Sialadenitis often occurs in the setting of dehydration or in association with chronic illness. Underlying Sjögren syndrome and chronic periodontitis may contribute. Ductal obstruction, often by an inspissated mucous plug, is followed by salivary stasis and secondary infection. The most common organism recovered from purulent draining saliva is S aureus.


Sialadenitis usually occurs after decreased flow of saliva (hyposecretion) or duct obstruction, but may develop without an obvious cause. Saliva flow can be reduced in people who are sick or recovering from surgery, or people who are dehydrated, malnourished, or immunosuppressed. A stone or a kink in the salivary duct can also diminish saliva flow, as can certain medications (such as antihistamines, diuretics, psychiatric medications, beta-blockers, or barbiturates). It often occurs in chronically ill people with dry mouth (xerostomia), people with Sjogren syndrome, and in those who have had radiation therapy to the oral cavity.

Sialadenitis is most commonly due to bacterial infections caused by Staphylococcus aureus. Other bacteria which can cause the infections include include streptococci, coliforms, and various anaerobic bacteria. Although less common than bacteria, several viruses have also been implicated in sialadenitis. These include the mumps virus, HIV, coxsackievirus, parainfluenza types I and II, influenza A, and herpes.



Signs and symptoms of sialadenitis may include fever, chills, and unilateral pain and swelling in the affected area. The affected gland may be firm and tender, with redness of the overlying skin. Pus may drain through the gland into the mouth.

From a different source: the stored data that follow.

Fixpoint find_default (options : list option_t) (d : string) (ind : nat)
    : option nat :=
  match options with
  | [] => None
  | o :: rest => if value_eq_str o.2 d then Some ind
                 else find_default rest d (S ind)
  end.

(** The [default_index] loop shared by the three selectors. *)
Definition default_index (options : list option_t) (builtin : nat)
    (default : option string) : nat :=
  match default with
  | None => builtin
  | Some d => match find_default options d 0 with
              | Some ind => ind
              | None => builtin
              end
  end.

(** ** Interactive Selector *)

Section Selectors.
Context `{PyRuntime}.

(** Lines 140-142: the writes into the audio format dict. *)
Definition audio_quantities (fmt : dict) : dict :=
  let fmt := <["filesize" := get_quantity (dget fmt "filesize" VNone) "B" (Some "N/A")]> fmt in
  let fmt := <["abr" := get_quantity (dget fmt "abr" VNone) "" (Some "N/A")]> fmt in
  <["asr" := get_quantity (dget fmt "asr" VNone) "Hz" None]> fmt.

(** Line 144. *)
Definition audio_text (fmt : dict) : text :=
  [Lit "id: "; Fld (dget fmt "format_id" (VStr "N/A")) 5;
   Lit "  codec: "; Fld (dget fmt "acodec" (VStr "N/A")) 10;
   Lit "  ext: "; Fld (dget fmt "audio_ext" (VStr "N/A")) 5;
   Lit "  lang: "; Fld (dget fmt "language" (VStr "N/A")) 3;
   Lit "  bitrate: "; Fld (dget fmt "abr" (VStr "N/A")) 7;
   Lit "  sample rate: "; Fld (dget fmt "asr" (VStr "N/A")) 10;
   Lit "  filesize: "; Fld (dget fmt "filesize" (VStr "N/A")) 10].

(** The loop of lines 139-145; each dict is written back in place. *)
Fixpoint audio_options (formats : list loc) (options : list option_t)
    : M (list option_t) :=
  match formats with
  | [] => mret options
  | l :: rest =>
      h ← get_heap;
      let fmt := audio_quantities (h l) in
      put_heap (heap_upd h l fmt);;
      audio_options rest
        (options ++ [(audio_text fmt, dget fmt "format_id" VNone)])%list
  end.

Definition audio_sentinels : list option_t :=
  [([Lit "best audio"], VStr "bestaudio"); ([Lit "no audio"], VNone)].

(** pick_yt_audio_format, lines 134-162. *)
Definition pick_yt_audio_format (formats : list loc) (default : option string)
    (choice : nat) : M value :=
  options ← audio_options formats audio_sentinels;
  pick "Select audio" options (default_index options 0 default) choice.

(** Lines 170-171. *)
Definition video_quantities (fmt : dict) : dict :=
  let fmt := <["filesize" := get_quantity (dget fmt "filesize" VNone) "B" (Some "N/A")]> fmt in
  <["vbr" := get_quantity (dget fmt "vbr" VNone) "" None]> fmt.

(** Line 172: ["{width}x{height}".format( **fmt)]. *)
Definition format_wxh (fmt : dict) : result string :=
  match fmt !! "width" with
  | None => Err (KeyError "width")
  | Some w =>
      match fmt !! "height" with
      | None => Err (KeyError "height")
      | Some ht => Ok (py_str w ++ "x" ++ py_str ht)
      end
  end.

(** Line 174. *)
Definition video_text (fmt : dict) : text :=
  [Lit "id: "; Fld (dget fmt "format_id" (VStr "N/A")) 5;
   Lit "  codec: "; Fld (dget fmt "vcodec" (VStr "N/A")) 15;
   Lit "  ext: "; Fld (dget fmt "video_ext" (VStr "N/A")) 5;
   Lit "  format: "; Fld (dget fmt "wxh" (VStr "N/A")) 10;
   Lit "  bitrate: "; Fld (dget fmt "vbr" (VStr "N/A")) 10;
   Lit "  fps: "; Fld (dget fmt "fps" (VStr "N/A")) 4;
   Lit "  filesize: "; Fld (dget fmt "filesize" (VStr "N/A")) 10].

(** The loop of lines 169-175.  The writes of lines 170-171 reach the heap
    before line 172 can raise. *)
Fixpoint video_options (formats : list loc) (options : list option_t)
    : M (list option_t) :=
  match formats with
  | [] => mret options
  | l :: rest =>
      h ← get_heap;
      let fmt := video_quantities (h l) in
      put_heap (heap_upd h l fmt);;
      wxh ← lift (format_wxh fmt);
      let fmt := <["wxh" := VStr wxh]> fmt in
      put_heap (heap_upd h l fmt);;
      video_options rest
        (options ++ [(video_text fmt, dget fmt "format_id" VNone)])%list
  end.

Definition video_sentinels : list option_t :=
  [([Lit "best video"], VStr "bestvideo"); ([Lit "no video"], VNone)].

(** pick_yt_video_format, lines 164-192. *)
Definition pick_yt_video_format (formats : list loc) (default : option string)
    (choice : nat) : M value :=
  options ← video_options formats video_sentinels;
  pick "Select video" options (default_index options 0 default) choice.

End Selectors.

Definition thumbnail_options : list option_t :=
  [([Lit "best thumbnail"], VStr "best");
   ([Lit "embed thumbnail"], VStr "embed");
   ([Lit "no thumbnail"], VNone)].

(** Lines 217-222. *)
Definition thumbnail_args (v : value) : list string :=
  if value_eq_str v "best" then ["--write-thumbnail"; "--convert-thumbnails"; "jpg"]
  else if value_eq_str v "embed" then ["--embed-thumbnail"]
  else [].

(** pick_yt_thumbnail_format, lines 194-224; its [metadata] argument is
    unused. *)
Definition pick_yt_thumbnail_format (default : option string) (choice : nat)
    : M (value * list string) :=
  v ← pick "Select thumbnail" thumbnail_options
        (default_index thumbnail_options 2 default) choice;
  mret (v, thumbnail_args v).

Treatment consists of intravenous antibiotics, such as nafcillin (1 g intravenously every 4–6 hours), measures to increase salivary flow, including hydration, warm compresses, sialagogues (eg, lemon drops), and massage of the gland. Treatment can usually then be switched to an oral agent based on clinical improvement and microbiologic results to complete a 10-day treatment course.

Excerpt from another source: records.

(** The ['closed'] event of window [h]: the window is gone and its listener
    runs.  For a window on screen this is the platform closing it; for a
    window that is closing it is the event [close()] led to. *)
Definition closed (h : nat) (s : state) : state :=
  match list_find (λ w, id w = h) (windows s ++ closing s) with
  | Some (_, w) =>
      run_listener (on_closed w)
        {| petWindow := petWindow s; summaryWindow := summaryWindow s;
           windows := filter (λ w, id w ≠ h) (windows s);
           closing := filter (λ w, id w ≠ h) (closing s);
           front := front s; next_id := next_id s;
           workAreaSize := workAreaSize s |}
  | None => s
  end.

(** [win.close()]: the window leaves the screen; no listener runs yet. *)
Definition close (h : nat) (s : state) : state :=
  {| petWindow := petWindow s; summaryWindow := summaryWindow s;
     windows := filter (λ w, id w ≠ h) (windows s);
     closing := filter (λ w, id w = h) (windows s) ++ closing s;
     front := front s; next_id := next_id s; workAreaSize := workAreaSize s |}.

Definition createPetWindow (s : state) : state :=
  let '(screenW, screenH) := workAreaSize s in
  let w := {|
    id := next_id s;
    width := PET_WIDTH;
    height := PET_HEIGHT;
    x := screenW - PET_WIDTH - 40;
    y := screenH - PET_HEIGHT - 40;
    frame := false;
    transparent := true;
    alwaysOnTop := true;
    resizable := false;
    skipTaskbar := true;
    hasShadow := false;
    focusable := true;
    visibleOnAllWorkspaces := true;
    page := "pet";
    visible := true;
    on_closed := clear_petWindow |} in
  set_petWindow (Some (id w)) (new_BrowserWindow w s).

Less severe cases can often be treated with oral antibiotics with similar spectrum. Complete resolution of parotid swelling and pain can take 2–3 weeks. Failure of the process to improve and ultimately resolve on this regimen suggests abscess formation, ductal stricture, stone, or tumor causing obstruction.

Ultrasound or CT scan may be helpful in establishing the diagnosis. In the setting of acute illness, a severe and potentially life-threatening form of sialadenitis, sometimes called suppurative sialadenitis, may develop. The causative organism is usually S aureus, but often no pus will drain from Stensen papilla. These patients often do not respond to rehydration and intravenous antibiotics and thus may require operative incision and drainage to resolve the infection.